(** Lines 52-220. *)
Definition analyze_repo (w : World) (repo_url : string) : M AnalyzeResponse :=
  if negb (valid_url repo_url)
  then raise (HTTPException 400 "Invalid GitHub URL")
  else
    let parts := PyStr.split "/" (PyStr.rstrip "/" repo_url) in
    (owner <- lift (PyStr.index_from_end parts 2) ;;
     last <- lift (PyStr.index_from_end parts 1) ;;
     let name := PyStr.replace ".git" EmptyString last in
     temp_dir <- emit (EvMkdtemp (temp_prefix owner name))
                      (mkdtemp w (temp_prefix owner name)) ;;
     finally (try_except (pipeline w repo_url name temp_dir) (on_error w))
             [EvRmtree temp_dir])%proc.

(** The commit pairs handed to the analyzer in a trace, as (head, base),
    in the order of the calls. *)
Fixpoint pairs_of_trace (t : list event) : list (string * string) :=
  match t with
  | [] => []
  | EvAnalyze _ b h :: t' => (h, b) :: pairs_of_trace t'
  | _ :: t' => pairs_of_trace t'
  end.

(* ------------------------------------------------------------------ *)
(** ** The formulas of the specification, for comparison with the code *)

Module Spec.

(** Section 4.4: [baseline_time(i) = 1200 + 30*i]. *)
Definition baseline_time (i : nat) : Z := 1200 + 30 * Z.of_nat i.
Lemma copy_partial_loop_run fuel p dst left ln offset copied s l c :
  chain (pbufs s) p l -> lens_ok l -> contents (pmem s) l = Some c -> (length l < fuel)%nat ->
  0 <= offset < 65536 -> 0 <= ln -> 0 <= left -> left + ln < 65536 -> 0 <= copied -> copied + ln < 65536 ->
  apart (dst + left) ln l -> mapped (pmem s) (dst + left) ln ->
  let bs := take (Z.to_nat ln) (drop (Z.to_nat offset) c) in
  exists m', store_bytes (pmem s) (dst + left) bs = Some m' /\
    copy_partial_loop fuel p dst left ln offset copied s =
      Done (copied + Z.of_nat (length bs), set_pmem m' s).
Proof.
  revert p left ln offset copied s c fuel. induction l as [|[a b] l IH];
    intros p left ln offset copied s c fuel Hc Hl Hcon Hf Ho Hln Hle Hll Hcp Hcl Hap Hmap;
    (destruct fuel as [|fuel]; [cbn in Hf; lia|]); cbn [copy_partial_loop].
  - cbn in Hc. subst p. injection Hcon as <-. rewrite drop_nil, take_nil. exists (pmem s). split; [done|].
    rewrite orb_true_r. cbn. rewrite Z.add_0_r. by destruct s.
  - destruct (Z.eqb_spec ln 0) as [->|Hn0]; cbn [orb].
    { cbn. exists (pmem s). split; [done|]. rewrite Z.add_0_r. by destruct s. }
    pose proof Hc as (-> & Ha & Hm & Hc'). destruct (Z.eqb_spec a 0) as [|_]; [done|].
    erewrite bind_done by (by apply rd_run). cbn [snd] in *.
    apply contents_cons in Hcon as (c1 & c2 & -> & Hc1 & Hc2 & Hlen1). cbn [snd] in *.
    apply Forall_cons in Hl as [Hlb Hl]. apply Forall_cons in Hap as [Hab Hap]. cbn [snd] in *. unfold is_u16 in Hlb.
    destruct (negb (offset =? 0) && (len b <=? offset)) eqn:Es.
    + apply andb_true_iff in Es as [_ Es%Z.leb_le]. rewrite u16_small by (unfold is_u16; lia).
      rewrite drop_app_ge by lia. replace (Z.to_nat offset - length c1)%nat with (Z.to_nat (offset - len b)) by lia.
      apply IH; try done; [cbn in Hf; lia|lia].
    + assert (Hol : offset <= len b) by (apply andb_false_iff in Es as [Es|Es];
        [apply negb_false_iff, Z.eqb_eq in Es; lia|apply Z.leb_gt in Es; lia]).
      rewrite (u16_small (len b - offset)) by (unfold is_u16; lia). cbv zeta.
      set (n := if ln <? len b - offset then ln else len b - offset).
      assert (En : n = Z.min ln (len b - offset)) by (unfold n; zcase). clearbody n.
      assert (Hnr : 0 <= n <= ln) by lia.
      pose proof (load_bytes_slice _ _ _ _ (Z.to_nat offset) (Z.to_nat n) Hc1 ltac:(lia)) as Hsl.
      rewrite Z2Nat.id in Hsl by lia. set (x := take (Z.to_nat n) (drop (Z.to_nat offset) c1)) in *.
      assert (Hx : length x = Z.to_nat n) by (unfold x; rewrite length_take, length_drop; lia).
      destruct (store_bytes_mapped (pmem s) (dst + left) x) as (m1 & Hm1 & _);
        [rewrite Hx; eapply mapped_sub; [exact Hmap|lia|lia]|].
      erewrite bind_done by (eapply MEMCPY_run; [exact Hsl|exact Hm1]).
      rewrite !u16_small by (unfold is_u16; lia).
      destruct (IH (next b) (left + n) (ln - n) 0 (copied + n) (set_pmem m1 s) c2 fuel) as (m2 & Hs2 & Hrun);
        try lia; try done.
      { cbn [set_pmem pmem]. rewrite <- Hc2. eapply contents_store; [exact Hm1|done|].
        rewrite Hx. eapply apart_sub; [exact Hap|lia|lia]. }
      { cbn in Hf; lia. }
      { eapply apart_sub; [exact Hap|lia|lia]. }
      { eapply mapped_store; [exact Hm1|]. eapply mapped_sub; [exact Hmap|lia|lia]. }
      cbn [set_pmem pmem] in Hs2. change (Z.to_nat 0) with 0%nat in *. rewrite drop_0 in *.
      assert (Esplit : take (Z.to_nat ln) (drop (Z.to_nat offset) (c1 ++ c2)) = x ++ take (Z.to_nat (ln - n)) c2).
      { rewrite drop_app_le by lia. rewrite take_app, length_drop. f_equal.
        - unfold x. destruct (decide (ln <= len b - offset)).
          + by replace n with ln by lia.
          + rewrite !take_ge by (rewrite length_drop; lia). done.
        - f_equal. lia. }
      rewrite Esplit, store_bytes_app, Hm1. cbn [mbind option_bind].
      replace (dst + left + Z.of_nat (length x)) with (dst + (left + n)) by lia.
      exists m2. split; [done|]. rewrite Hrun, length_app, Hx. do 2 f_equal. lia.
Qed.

● **Task directions**: Every line above that holds "eapply" should be tallied; answer with the total alone.

● **Result of this exercise**: 6